Start of Records to use

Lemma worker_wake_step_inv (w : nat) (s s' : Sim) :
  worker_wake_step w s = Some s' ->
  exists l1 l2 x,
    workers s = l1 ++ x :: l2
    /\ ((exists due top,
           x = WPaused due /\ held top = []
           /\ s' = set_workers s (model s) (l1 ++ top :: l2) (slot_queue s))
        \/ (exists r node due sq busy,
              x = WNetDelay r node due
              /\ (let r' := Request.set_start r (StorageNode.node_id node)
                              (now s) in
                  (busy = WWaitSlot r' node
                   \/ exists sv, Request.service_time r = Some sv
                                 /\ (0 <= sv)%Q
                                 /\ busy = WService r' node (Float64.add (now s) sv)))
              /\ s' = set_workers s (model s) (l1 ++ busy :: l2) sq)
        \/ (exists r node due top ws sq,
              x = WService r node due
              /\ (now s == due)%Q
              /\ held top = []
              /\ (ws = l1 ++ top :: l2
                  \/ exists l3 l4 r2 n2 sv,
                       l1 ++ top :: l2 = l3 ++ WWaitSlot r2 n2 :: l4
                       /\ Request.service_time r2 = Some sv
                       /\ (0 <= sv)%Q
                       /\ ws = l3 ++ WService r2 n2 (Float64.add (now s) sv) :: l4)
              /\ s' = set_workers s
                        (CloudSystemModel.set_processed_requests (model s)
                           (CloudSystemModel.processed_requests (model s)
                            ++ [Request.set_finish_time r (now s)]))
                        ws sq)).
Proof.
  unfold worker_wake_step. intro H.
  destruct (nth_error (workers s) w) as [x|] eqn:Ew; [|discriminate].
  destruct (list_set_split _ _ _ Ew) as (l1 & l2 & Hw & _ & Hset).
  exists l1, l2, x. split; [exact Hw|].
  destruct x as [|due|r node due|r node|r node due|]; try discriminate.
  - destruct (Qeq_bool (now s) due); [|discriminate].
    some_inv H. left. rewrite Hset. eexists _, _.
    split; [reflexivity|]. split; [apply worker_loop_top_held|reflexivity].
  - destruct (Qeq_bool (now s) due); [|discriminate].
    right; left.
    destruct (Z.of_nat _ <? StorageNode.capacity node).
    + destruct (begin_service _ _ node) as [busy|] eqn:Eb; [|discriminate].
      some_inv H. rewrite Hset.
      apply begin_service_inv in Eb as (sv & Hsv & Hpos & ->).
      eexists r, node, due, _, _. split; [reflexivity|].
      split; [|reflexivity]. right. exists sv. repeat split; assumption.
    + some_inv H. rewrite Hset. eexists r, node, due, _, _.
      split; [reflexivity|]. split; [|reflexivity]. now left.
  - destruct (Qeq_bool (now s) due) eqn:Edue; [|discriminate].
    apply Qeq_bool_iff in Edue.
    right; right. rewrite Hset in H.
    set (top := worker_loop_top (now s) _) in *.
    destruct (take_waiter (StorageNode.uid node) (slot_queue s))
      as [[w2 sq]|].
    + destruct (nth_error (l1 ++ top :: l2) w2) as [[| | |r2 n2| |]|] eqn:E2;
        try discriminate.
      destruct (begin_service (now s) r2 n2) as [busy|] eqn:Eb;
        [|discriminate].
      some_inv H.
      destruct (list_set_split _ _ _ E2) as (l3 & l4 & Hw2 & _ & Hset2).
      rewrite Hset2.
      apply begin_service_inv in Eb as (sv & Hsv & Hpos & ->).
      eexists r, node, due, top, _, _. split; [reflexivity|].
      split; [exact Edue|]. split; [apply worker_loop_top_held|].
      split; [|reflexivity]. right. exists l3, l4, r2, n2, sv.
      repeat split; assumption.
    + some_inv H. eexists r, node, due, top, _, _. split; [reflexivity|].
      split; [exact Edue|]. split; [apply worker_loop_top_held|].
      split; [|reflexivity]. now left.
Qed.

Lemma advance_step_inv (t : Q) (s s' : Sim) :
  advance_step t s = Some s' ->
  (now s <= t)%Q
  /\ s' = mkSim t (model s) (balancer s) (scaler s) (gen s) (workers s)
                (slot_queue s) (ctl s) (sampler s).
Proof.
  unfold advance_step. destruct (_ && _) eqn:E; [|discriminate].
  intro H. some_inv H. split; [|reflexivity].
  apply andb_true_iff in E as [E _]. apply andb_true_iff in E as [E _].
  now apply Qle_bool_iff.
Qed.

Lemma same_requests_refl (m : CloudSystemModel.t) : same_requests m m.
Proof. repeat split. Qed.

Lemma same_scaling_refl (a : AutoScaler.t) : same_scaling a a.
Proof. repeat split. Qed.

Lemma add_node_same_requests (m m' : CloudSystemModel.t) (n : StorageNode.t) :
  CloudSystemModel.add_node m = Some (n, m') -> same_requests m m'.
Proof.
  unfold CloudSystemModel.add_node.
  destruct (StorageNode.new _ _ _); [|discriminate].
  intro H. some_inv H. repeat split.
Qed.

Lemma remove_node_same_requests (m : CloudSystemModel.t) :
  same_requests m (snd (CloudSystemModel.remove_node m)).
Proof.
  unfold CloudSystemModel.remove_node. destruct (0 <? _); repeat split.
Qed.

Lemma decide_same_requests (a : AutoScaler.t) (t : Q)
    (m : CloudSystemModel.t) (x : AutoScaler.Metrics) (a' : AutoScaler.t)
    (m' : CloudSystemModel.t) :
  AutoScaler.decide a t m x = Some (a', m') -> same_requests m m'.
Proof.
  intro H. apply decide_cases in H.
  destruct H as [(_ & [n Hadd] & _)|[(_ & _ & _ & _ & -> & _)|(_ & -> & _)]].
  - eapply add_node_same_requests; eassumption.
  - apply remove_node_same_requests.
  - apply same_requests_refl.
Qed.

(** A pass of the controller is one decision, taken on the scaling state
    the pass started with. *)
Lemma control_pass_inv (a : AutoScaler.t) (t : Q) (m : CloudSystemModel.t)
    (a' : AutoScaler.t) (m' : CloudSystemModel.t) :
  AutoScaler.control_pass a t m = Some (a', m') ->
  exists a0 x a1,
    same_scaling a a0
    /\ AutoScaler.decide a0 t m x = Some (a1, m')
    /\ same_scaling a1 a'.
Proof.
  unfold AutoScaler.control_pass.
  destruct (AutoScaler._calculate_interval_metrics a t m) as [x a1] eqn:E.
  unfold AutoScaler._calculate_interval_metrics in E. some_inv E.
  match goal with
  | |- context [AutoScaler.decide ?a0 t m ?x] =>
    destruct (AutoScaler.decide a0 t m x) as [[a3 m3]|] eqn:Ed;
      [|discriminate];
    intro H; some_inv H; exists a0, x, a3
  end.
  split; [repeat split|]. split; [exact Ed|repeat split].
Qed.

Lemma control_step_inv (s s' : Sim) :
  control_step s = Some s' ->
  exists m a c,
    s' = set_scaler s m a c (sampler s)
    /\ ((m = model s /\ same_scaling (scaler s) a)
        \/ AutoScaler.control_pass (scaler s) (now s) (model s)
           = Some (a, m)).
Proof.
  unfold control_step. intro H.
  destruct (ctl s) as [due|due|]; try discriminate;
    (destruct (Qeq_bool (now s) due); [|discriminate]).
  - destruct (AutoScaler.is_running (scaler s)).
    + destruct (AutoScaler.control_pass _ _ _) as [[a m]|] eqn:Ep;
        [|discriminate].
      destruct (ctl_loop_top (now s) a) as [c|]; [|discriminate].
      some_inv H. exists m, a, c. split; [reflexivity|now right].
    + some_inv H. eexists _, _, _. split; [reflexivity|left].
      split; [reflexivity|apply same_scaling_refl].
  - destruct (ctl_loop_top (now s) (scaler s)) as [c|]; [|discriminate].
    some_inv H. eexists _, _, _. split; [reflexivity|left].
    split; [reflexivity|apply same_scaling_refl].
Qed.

End of Records to use

# [What this task involves]
Every single line in the records above must be written out exactly.

# [Response to this exercise]
Lemma worker_wake_step_inv (w : nat) (s s' : Sim) :
  worker_wake_step w s = Some s' ->
  exists l1 l2 x,
    workers s = l1 ++ x :: l2
    /\ ((exists due top,
           x = WPaused due /\ held top = []
           /\ s' = set_workers s (model s) (l1 ++ top :: l2) (slot_queue s))
        \/ (exists r node due sq busy,
              x = WNetDelay r node due
              /\ (let r' := Request.set_start r (StorageNode.node_id node)
                              (now s) in
                  (busy = WWaitSlot r' node
                   \/ exists sv, Request.service_time r = Some sv
                                 /\ (0 <= sv)%Q
                                 /\ busy = WService r' node (Float64.add (now s) sv)))
              /\ s' = set_workers s (model s) (l1 ++ busy :: l2) sq)
        \/ (exists r node due top ws sq,
              x = WService r node due
              /\ (now s == due)%Q
              /\ held top = []
              /\ (ws = l1 ++ top :: l2
                  \/ exists l3 l4 r2 n2 sv,
                       l1 ++ top :: l2 = l3 ++ WWaitSlot r2 n2 :: l4
                       /\ Request.service_time r2 = Some sv
                       /\ (0 <= sv)%Q
                       /\ ws = l3 ++ WService r2 n2 (Float64.add (now s) sv) :: l4)
              /\ s' = set_workers s
                        (CloudSystemModel.set_processed_requests (model s)
                           (CloudSystemModel.processed_requests (model s)
                            ++ [Request.set_finish_time r (now s)]))
                        ws sq)).
Proof.
  unfold worker_wake_step. intro H.
  destruct (nth_error (workers s) w) as [x|] eqn:Ew; [|discriminate].
  destruct (list_set_split _ _ _ Ew) as (l1 & l2 & Hw & _ & Hset).
  exists l1, l2, x. split; [exact Hw|].
  destruct x as [|due|r node due|r node|r node due|]; try discriminate.
  - destruct (Qeq_bool (now s) due); [|discriminate].
    some_inv H. left. rewrite Hset. eexists _, _.
    split; [reflexivity|]. split; [apply worker_loop_top_held|reflexivity].
  - destruct (Qeq_bool (now s) due); [|discriminate].
    right; left.
    destruct (Z.of_nat _ <? StorageNode.capacity node).
    + destruct (begin_service _ _ node) as [busy|] eqn:Eb; [|discriminate].
      some_inv H. rewrite Hset.
      apply begin_service_inv in Eb as (sv & Hsv & Hpos & ->).
      eexists r, node, due, _, _. split; [reflexivity|].
      split; [|reflexivity]. right. exists sv. repeat split; assumption.
    + some_inv H. rewrite Hset. eexists r, node, due, _, _.
      split; [reflexivity|]. split; [|reflexivity]. now left.
  - destruct (Qeq_bool (now s) due) eqn:Edue; [|discriminate].
    apply Qeq_bool_iff in Edue.
    right; right. rewrite Hset in H.
    set (top := worker_loop_top (now s) _) in *.
    destruct (take_waiter (StorageNode.uid node) (slot_queue s))
      as [[w2 sq]|].
    + destruct (nth_error (l1 ++ top :: l2) w2) as [[| | |r2 n2| |]|] eqn:E2;
        try discriminate.
      destruct (begin_service (now s) r2 n2) as [busy|] eqn:Eb;
        [|discriminate].
      some_inv H.
      destruct (list_set_split _ _ _ E2) as (l3 & l4 & Hw2 & _ & Hset2).
      rewrite Hset2.
      apply begin_service_inv in Eb as (sv & Hsv & Hpos & ->).
      eexists r, node, due, top, _, _. split; [reflexivity|].
      split; [exact Edue|]. split; [apply worker_loop_top_held|].
      split; [|reflexivity]. right. exists l3, l4, r2, n2, sv.
      repeat split; assumption.
    + some_inv H. eexists r, node, due, top, _, _. split; [reflexivity|].
      split; [exact Edue|]. split; [apply worker_loop_top_held|].
      split; [|reflexivity]. now left.
Qed.

Lemma advance_step_inv (t : Q) (s s' : Sim) :
  advance_step t s = Some s' ->
  (now s <= t)%Q
  /\ s' = mkSim t (model s) (balancer s) (scaler s) (gen s) (workers s)
                (slot_queue s) (ctl s) (sampler s).
Proof.
  unfold advance_step. destruct (_ && _) eqn:E; [|discriminate].
  intro H. some_inv H. split; [|reflexivity].
  apply andb_true_iff in E as [E _]. apply andb_true_iff in E as [E _].
  now apply Qle_bool_iff.
Qed.

Lemma same_requests_refl (m : CloudSystemModel.t) : same_requests m m.
Proof. repeat split. Qed.

Lemma same_scaling_refl (a : AutoScaler.t) : same_scaling a a.
Proof. repeat split. Qed.

Lemma add_node_same_requests (m m' : CloudSystemModel.t) (n : StorageNode.t) :
  CloudSystemModel.add_node m = Some (n, m') -> same_requests m m'.
Proof.
  unfold CloudSystemModel.add_node.
  destruct (StorageNode.new _ _ _); [|discriminate].
  intro H. some_inv H. repeat split.
Qed.

Lemma remove_node_same_requests (m : CloudSystemModel.t) :
  same_requests m (snd (CloudSystemModel.remove_node m)).
Proof.
  unfold CloudSystemModel.remove_node. destruct (0 <? _); repeat split.
Qed.

Lemma decide_same_requests (a : AutoScaler.t) (t : Q)
    (m : CloudSystemModel.t) (x : AutoScaler.Metrics) (a' : AutoScaler.t)
    (m' : CloudSystemModel.t) :
  AutoScaler.decide a t m x = Some (a', m') -> same_requests m m'.
Proof.
  intro H. apply decide_cases in H.
  destruct H as [(_ & [n Hadd] & _)|[(_ & _ & _ & _ & -> & _)|(_ & -> & _)]].
  - eapply add_node_same_requests; eassumption.
  - apply remove_node_same_requests.
  - apply same_requests_refl.
Qed.

(** A pass of the controller is one decision, taken on the scaling state
    the pass started with. *)
Lemma control_pass_inv (a : AutoScaler.t) (t : Q) (m : CloudSystemModel.t)
    (a' : AutoScaler.t) (m' : CloudSystemModel.t) :
  AutoScaler.control_pass a t m = Some (a', m') ->
  exists a0 x a1,
    same_scaling a a0
    /\ AutoScaler.decide a0 t m x = Some (a1, m')
    /\ same_scaling a1 a'.
Proof.
  unfold AutoScaler.control_pass.
  destruct (AutoScaler._calculate_interval_metrics a t m) as [x a1] eqn:E.
  unfold AutoScaler._calculate_interval_metrics in E. some_inv E.
  match goal with
  | |- context [AutoScaler.decide ?a0 t m ?x] =>
    destruct (AutoScaler.decide a0 t m x) as [[a3 m3]|] eqn:Ed;
      [|discriminate];
    intro H; some_inv H; exists a0, x, a3
  end.
  split; [repeat split|]. split; [exact Ed|repeat split].
Qed.

Lemma control_step_inv (s s' : Sim) :
  control_step s = Some s' ->
  exists m a c,
    s' = set_scaler s m a c (sampler s)
    /\ ((m = model s /\ same_scaling (scaler s) a)
        \/ AutoScaler.control_pass (scaler s) (now s) (model s)
           = Some (a, m)).
Proof.
  unfold control_step. intro H.
  destruct (ctl s) as [due|due|]; try discriminate;
    (destruct (Qeq_bool (now s) due); [|discriminate]).
  - destruct (AutoScaler.is_running (scaler s)).
    + destruct (AutoScaler.control_pass _ _ _) as [[a m]|] eqn:Ep;
        [|discriminate].
      destruct (ctl_loop_top (now s) a) as [c|]; [|discriminate].
      some_inv H. exists m, a, c. split; [reflexivity|now right].
    + some_inv H. eexists _, _, _. split; [reflexivity|left].
      split; [reflexivity|apply same_scaling_refl].
  - destruct (ctl_loop_top (now s) (scaler s)) as [c|]; [|discriminate].
    some_inv H. eexists _, _, _. split; [reflexivity|left].
    split; [reflexivity|apply same_scaling_refl].
Qed.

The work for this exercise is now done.